Return every line from the records below in which the word "destination" is found.

--

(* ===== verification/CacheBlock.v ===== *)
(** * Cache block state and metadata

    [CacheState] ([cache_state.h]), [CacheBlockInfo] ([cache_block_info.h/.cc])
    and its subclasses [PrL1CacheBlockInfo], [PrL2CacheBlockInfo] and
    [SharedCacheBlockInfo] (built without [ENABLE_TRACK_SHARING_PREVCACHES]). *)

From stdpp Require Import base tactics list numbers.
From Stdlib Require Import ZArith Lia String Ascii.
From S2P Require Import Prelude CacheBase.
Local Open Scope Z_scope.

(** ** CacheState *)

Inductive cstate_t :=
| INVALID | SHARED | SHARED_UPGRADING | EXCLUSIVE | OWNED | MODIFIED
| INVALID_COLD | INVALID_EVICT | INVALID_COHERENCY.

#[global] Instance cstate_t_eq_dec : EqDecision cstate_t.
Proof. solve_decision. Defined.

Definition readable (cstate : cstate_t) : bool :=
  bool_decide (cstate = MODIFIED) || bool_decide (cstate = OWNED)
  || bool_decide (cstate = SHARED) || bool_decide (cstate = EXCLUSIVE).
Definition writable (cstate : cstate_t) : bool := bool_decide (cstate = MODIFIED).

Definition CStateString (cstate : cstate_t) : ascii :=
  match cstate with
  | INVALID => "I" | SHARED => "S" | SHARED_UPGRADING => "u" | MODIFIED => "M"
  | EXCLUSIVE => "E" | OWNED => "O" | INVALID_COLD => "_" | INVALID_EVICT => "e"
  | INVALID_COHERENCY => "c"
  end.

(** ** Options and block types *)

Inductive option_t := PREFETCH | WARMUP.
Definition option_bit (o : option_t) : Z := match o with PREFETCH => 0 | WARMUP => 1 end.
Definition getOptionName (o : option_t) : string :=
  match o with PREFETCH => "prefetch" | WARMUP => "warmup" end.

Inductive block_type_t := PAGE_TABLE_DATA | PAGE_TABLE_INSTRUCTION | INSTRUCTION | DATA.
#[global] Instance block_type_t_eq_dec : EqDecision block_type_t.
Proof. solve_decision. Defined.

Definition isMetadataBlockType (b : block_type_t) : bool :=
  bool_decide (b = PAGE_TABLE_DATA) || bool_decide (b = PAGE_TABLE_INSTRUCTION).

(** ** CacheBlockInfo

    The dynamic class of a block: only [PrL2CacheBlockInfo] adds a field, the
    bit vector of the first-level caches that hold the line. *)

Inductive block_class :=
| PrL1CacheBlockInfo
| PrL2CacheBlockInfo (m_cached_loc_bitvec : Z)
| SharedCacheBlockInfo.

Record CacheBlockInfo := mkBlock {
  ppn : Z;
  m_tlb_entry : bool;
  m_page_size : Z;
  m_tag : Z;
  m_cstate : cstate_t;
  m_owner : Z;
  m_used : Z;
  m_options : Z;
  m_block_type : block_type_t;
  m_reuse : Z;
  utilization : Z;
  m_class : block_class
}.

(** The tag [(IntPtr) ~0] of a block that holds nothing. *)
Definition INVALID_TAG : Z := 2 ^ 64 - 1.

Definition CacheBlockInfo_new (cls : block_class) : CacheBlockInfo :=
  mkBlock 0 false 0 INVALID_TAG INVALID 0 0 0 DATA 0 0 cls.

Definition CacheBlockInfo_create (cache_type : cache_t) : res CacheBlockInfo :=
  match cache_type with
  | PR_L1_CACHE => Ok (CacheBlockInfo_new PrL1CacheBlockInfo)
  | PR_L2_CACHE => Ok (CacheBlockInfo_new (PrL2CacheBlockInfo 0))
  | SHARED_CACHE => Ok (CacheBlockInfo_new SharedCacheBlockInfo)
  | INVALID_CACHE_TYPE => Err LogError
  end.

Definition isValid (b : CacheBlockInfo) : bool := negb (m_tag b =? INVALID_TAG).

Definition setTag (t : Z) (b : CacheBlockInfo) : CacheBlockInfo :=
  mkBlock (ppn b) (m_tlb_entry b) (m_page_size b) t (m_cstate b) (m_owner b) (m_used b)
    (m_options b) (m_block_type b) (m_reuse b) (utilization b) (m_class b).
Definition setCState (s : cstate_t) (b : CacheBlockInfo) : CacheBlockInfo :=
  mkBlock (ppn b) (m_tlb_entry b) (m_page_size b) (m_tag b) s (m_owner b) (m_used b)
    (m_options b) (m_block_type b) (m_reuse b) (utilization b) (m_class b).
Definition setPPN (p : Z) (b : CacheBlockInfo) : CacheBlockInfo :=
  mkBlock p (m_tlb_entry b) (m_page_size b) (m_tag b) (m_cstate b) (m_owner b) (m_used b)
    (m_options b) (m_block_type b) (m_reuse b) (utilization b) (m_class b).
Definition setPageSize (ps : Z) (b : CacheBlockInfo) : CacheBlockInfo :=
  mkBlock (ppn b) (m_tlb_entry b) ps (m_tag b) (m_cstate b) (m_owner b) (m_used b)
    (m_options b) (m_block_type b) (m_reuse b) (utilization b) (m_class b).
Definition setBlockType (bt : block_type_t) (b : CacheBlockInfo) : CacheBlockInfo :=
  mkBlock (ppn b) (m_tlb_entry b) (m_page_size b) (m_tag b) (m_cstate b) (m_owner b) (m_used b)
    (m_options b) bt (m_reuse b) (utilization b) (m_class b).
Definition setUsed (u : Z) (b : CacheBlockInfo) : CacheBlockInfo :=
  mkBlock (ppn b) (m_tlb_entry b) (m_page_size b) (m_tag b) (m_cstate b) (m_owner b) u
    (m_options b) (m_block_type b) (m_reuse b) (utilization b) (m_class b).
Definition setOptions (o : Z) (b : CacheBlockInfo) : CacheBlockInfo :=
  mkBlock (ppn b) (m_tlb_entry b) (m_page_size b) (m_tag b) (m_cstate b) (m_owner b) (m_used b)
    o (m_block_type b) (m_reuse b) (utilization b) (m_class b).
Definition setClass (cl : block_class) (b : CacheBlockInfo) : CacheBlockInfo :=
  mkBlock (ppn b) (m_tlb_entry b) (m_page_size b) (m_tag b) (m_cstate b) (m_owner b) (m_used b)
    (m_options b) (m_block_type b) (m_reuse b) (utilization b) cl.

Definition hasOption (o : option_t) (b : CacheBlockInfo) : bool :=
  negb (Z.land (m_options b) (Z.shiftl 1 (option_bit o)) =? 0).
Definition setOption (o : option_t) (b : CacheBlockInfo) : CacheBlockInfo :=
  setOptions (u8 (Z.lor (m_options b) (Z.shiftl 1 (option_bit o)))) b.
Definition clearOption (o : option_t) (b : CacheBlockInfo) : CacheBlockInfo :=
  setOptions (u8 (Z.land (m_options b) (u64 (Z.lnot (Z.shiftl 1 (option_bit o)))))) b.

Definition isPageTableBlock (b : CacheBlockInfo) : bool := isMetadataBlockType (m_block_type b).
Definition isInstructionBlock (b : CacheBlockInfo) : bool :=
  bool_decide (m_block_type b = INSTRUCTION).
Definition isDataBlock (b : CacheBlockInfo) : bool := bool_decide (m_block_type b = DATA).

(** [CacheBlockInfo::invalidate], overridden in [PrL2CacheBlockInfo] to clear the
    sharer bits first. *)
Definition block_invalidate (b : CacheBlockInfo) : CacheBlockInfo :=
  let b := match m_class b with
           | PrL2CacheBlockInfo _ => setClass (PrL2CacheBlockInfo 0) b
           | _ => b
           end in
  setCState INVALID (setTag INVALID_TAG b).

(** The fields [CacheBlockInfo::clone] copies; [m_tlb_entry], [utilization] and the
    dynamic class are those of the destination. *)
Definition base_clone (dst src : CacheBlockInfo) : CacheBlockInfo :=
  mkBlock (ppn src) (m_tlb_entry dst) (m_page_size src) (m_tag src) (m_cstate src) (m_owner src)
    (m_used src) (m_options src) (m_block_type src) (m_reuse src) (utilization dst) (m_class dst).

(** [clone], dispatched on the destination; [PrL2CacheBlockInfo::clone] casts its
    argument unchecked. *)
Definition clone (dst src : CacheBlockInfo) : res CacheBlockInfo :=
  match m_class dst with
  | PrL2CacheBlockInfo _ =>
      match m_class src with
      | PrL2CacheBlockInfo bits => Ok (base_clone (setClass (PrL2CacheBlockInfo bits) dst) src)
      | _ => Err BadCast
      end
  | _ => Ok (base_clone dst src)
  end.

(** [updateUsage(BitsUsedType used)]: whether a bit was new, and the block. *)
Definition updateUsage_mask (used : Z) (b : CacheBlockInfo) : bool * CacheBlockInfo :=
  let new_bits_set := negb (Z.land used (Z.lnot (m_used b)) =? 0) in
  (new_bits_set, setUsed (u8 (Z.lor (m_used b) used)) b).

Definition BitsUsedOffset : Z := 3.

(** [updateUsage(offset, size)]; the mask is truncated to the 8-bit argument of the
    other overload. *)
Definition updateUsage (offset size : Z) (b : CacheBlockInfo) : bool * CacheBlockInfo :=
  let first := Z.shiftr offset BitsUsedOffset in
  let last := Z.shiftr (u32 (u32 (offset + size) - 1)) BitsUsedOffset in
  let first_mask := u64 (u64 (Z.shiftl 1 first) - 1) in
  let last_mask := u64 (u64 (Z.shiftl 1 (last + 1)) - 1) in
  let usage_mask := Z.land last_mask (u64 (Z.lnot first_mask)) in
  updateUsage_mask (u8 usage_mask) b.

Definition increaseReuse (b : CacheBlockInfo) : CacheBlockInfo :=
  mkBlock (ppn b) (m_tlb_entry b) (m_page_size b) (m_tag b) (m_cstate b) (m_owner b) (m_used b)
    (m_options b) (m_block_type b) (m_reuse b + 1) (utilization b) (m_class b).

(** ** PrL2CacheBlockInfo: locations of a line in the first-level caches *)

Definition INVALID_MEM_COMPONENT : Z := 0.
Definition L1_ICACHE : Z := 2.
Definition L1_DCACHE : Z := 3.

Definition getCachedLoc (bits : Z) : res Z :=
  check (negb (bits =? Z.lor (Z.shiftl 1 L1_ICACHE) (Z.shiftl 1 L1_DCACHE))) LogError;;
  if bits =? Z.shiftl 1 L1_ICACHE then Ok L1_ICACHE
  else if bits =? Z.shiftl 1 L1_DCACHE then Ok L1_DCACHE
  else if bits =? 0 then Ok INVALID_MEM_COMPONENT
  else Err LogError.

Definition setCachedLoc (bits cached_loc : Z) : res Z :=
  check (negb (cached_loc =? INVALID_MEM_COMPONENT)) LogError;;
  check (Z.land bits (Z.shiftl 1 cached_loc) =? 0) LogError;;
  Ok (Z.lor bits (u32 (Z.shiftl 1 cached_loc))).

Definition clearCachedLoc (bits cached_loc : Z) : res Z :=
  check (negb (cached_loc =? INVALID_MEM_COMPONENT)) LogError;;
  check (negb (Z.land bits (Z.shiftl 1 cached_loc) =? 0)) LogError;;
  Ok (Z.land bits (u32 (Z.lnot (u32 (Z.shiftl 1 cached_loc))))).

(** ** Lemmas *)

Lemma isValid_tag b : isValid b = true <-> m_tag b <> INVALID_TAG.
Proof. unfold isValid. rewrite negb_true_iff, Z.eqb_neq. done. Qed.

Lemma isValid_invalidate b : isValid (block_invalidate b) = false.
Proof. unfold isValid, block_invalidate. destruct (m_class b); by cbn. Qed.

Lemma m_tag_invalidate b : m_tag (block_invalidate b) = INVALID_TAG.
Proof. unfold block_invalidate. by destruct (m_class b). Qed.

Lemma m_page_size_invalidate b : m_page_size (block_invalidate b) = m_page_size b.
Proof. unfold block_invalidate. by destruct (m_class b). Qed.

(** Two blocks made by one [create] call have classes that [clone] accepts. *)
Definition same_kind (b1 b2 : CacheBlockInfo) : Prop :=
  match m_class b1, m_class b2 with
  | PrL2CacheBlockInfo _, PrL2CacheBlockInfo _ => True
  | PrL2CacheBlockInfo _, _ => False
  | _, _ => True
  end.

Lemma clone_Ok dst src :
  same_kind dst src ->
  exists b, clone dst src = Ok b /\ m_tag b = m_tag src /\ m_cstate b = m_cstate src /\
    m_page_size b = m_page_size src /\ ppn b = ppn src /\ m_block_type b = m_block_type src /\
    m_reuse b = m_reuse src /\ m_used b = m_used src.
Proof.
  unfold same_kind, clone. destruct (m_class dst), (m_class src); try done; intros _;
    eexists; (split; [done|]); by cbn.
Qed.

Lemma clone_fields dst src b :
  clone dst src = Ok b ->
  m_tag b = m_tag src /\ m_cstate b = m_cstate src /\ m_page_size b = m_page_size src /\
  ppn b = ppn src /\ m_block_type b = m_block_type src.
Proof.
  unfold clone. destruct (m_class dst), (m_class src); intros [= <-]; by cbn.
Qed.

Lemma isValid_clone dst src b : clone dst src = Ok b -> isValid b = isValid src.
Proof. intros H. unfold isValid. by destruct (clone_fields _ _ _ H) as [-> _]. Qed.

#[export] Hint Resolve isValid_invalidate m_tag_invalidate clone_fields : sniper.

--

**Response for this exercise**:
    dynamic class are those of the destination. *)
(** [clone], dispatched on the destination; [PrL2CacheBlockInfo::clone] casts its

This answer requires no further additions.